WHAT TO WORK ON:
Only these lines of the data below are wanted: the one with "the SQLAlchemy session", the one with "- Payloads are", and any lines between them, each repeated exactly.

DATA LISTING:
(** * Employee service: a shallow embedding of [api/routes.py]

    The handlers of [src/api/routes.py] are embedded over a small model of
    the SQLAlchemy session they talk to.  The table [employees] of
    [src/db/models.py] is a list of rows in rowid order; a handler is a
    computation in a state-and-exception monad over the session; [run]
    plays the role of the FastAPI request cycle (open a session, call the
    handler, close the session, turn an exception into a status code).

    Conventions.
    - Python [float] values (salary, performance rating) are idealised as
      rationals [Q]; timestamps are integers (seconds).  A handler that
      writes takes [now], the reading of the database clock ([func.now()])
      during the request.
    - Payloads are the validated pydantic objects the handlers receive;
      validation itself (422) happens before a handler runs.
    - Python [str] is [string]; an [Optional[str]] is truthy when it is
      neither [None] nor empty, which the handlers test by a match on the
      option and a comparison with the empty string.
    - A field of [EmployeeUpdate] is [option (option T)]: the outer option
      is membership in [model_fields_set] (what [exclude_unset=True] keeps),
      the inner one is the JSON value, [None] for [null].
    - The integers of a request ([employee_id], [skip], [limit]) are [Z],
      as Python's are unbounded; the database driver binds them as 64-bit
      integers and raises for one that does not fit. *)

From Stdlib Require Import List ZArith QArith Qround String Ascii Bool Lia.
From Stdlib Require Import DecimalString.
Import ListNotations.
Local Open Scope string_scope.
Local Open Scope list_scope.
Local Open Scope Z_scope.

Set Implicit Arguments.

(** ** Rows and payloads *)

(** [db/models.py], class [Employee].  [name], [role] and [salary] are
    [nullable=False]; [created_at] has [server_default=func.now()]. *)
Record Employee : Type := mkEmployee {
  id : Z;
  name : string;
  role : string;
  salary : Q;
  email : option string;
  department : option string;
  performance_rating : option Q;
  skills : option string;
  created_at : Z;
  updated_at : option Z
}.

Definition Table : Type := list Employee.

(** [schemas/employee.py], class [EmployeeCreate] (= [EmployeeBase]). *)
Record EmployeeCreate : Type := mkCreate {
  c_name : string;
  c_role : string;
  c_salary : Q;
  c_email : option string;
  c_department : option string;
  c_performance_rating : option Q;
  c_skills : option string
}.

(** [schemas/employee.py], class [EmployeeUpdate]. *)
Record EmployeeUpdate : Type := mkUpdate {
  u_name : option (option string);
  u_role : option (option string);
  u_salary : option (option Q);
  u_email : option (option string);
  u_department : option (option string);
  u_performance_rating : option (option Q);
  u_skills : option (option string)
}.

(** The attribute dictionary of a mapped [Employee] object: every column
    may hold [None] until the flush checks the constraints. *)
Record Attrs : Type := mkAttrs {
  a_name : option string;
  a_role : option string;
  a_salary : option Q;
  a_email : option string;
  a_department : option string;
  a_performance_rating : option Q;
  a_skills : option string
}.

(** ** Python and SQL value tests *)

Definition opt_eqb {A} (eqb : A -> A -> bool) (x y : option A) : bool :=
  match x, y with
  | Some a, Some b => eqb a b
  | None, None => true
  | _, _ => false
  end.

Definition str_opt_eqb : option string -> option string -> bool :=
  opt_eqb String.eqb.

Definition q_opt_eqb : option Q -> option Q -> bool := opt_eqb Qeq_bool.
---
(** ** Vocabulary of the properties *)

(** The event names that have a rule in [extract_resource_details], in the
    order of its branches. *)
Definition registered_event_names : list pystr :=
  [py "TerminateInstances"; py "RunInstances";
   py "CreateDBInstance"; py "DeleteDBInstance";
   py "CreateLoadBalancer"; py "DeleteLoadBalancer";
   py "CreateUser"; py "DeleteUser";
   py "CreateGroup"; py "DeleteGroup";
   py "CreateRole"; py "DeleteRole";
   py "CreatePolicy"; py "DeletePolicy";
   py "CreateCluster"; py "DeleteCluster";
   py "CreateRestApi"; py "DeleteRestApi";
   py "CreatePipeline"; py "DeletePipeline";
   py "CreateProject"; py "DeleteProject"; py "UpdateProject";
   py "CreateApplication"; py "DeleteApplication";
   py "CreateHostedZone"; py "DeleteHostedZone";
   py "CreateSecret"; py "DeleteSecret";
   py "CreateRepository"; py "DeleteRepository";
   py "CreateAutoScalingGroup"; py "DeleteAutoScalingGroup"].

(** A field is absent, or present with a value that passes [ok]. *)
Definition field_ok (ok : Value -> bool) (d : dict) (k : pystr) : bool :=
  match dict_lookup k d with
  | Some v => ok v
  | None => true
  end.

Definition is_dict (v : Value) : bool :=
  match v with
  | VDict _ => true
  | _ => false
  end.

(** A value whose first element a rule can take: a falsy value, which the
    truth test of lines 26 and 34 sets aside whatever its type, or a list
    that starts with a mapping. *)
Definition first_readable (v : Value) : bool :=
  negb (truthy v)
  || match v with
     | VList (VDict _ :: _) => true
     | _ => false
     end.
==
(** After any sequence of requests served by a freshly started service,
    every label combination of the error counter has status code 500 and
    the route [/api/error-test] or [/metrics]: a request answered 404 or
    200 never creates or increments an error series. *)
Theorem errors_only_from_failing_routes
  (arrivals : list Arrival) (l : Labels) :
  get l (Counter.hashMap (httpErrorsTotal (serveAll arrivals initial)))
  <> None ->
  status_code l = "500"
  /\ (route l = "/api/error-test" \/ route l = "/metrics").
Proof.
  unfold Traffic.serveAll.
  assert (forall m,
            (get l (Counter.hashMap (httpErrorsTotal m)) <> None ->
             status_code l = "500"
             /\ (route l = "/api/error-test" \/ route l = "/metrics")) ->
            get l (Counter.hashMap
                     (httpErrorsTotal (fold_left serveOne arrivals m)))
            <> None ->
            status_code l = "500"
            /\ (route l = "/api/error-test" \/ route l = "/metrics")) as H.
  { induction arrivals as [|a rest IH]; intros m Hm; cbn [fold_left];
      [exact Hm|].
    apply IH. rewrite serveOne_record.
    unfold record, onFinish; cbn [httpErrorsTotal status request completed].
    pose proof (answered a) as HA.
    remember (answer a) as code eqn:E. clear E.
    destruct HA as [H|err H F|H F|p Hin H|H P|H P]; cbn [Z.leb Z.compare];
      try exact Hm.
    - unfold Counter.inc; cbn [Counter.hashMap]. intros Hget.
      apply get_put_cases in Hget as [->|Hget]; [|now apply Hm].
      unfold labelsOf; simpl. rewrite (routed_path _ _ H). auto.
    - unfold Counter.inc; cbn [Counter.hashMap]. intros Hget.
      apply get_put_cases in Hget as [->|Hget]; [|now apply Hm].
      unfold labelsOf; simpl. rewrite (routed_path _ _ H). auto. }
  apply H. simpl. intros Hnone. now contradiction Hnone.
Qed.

YOUR RESPONSE:
    the SQLAlchemy session they talk to.  The table [employees] of
    [src/db/models.py] is a list of rows in rowid order; a handler is a
    computation in a state-and-exception monad over the session; [run]
    plays the role of the FastAPI request cycle (open a session, call the
    handler, close the session, turn an exception into a status code).

    Conventions.
    - Python [float] values (salary, performance rating) are idealised as
      rationals [Q]; timestamps are integers (seconds).  A handler that
      writes takes [now], the reading of the database clock ([func.now()])
      during the request.
    - Payloads are the validated pydantic objects the handlers receive;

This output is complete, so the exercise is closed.